Elastic constants of nickel: Variations with respect to
temperature and pressure
Cagin-T and Pettitt-BM
Physical Review B39, 12484-12491(1989)
ABSTRACT
The temperature dependence and pressure derivatives of the adiabatic
second and third-order elastic coefficients of metallic nickel are
calculated from molecular dynamics. We employ a Morse potential
parametrized from lattice sums for nickel to model interactions
between the atoms. The elastic coefficients are obtained at three
different temperatures (T=300, 482 and 67 K) from statistical
fluctuation expressions. By use of the zero-pressure second and
third-order elastic coefficients, the pressure derivatives of second
order elastic coefficients of nickel on the aforementioned
isotherms are also obtained. The difference between theoretical
and experimental second-order elastic coefficients are found to vary from
4% to 14%. The largest differences are seen for higher temperatures.
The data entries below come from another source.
Lemma addDir_built ctx mode p s s' fs :
  built s fs -> unlessCreated p (wrapping ctx (onWriter (CreateDir cfg (plainAttrs p (mode p))))) s = (Done tt, s') ->
  built s' (addDir mode fs p).
Proof.
  intros [Hr Hc] H. unfold unlessCreated in H. unfold addDir. rewrite (bool_decide_ext _ _ (Hc p)) in H.
  case_bool_decide as Ep; [by simplify_eq|]. apply bind_Done in H as ([] & s1 & H1 & H).
  apply wrapping_Done, onWriter_Done in H1 as [H1 Ec]. unfold markCreated, modify in H. simplify_eq. split; cbn.
  - by apply (call_represents (CallDir (plainAttrs p (mode p))) _ _ fs) in H1.
  - intros q. rewrite Ec, elem_of_union, elem_of_singleton, Hc, lookup_insert_is_Some. destruct (decide (q = p)); naive_solver.
Qed.

Lemma createDirs_built ctx mode ps : forall s s' fs,
  built s fs -> createDirs cfg ctx mode ps s = (Done tt, s') -> built s' (foldl (addDir mode) fs ps).
Proof.
  induction ps as [|p ps IH]; intros s s' fs Hb H; cbn [createDirs foldl] in *; [unfold ret in H; by simplify_eq|].
  apply bind_Done in H as ([] & s1 & H1 & H). apply (IH s1); [|done]. by eapply addDir_built.
Qed.

(** Copying through the limit. *)
Lemma alter_appendTo_app h a b (fs : fsys) : alter (appendTo b) h (alter (appendTo a) h fs) = alter (appendTo (a +:+ b)) h fs.
Proof.
  apply map_eq. intros q. rewrite !lookup_alter. case_decide; [|done]. subst q. rewrite decide_True by done.
  destruct (fs !! h) as [[]|]; cbn [fmap option_fmap option_map appendTo]; try done. by rewrite sapp_assoc.
Qed.

Lemma alter_appendTo_nil h (fs : fsys) : alter (appendTo "") h fs = fs.
Proof. apply alter_id. intros [] _; cbn; by rewrite ?sapp_nil_r. Qed.

Lemma copyLimited_represents h chunks err : forall limit written w w' fs n,
  represents cfg w fs -> copyLimited cfg h limit chunks err written w = (Done n, w') ->
  exists taken, represents cfg w' (alter (appendTo taken) h fs) /\ n = (written + Z.of_nat (slen taken))%Z /\
    ((n < written + limit)%Z -> taken = sconcat chunks /\ err = None).
Proof.
  induction chunks as [|c chunks IH]; intros limit written w w' fs n Hr H; cbn [copyLimited] in H;
    (destruct (Z.leb_spec limit 0);
      [unfold ret in H; simplify_eq; exists ""; rewrite alter_appendTo_nil; cbn; split_and!; [done|lia|lia]|]).
  { destruct err; [done|]. unfold ret in H. simplify_eq. exists "". rewrite alter_appendTo_nil. cbn. split_and!; [done|lia|done]. }
  apply bind_Done in H as (k & w1 & H1 & H). apply (fileWrite_represents cfg bsz) with (fs := fs) in H1 as [H1 _]; [|done].
  apply (IH _ _ _ _ _ _ H1) in H as (taken & Hr' & -> & Hall). rewrite alter_appendTo_app in Hr'.
  eexists. split; [exact Hr'|]. rewrite slen_app. split; [lia|]. intros Hlt. destruct Hall as [-> ->]; [lia|]. split; [|done].
  cbn [sconcat]. destruct (Z.leb_spec (Z.of_nat (slen c)) limit); [done|]. rewrite slen_stake in Hlt by lia. lia.
Qed.

Lemma uint4_mod z : uint 4 (z mod 2 ^ 32).
Proof. unfold uint. apply Z.mod_pos_bound. lia. Qed.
The theoretical values for C11 and C12 are smaller than the
experimental values, whereas the results for C44 are larger than the
experimental values. The parametrized Morse potential used in
these calculations cannot quantitatively reproduce the thirdorder
elastic coefficients at T=300 K. For example, the differences between
the calculated results and the experimental values at T=300 K are
larger than 20% for some moduli. The comparably large magnitude of
the fluctuation terms appearing in the statistical formulas for the
elastic coefficients shows the importance of the thermal and anharmonic
effects which are not accounted for in the lattice sums and
harmonic lattice dynamics.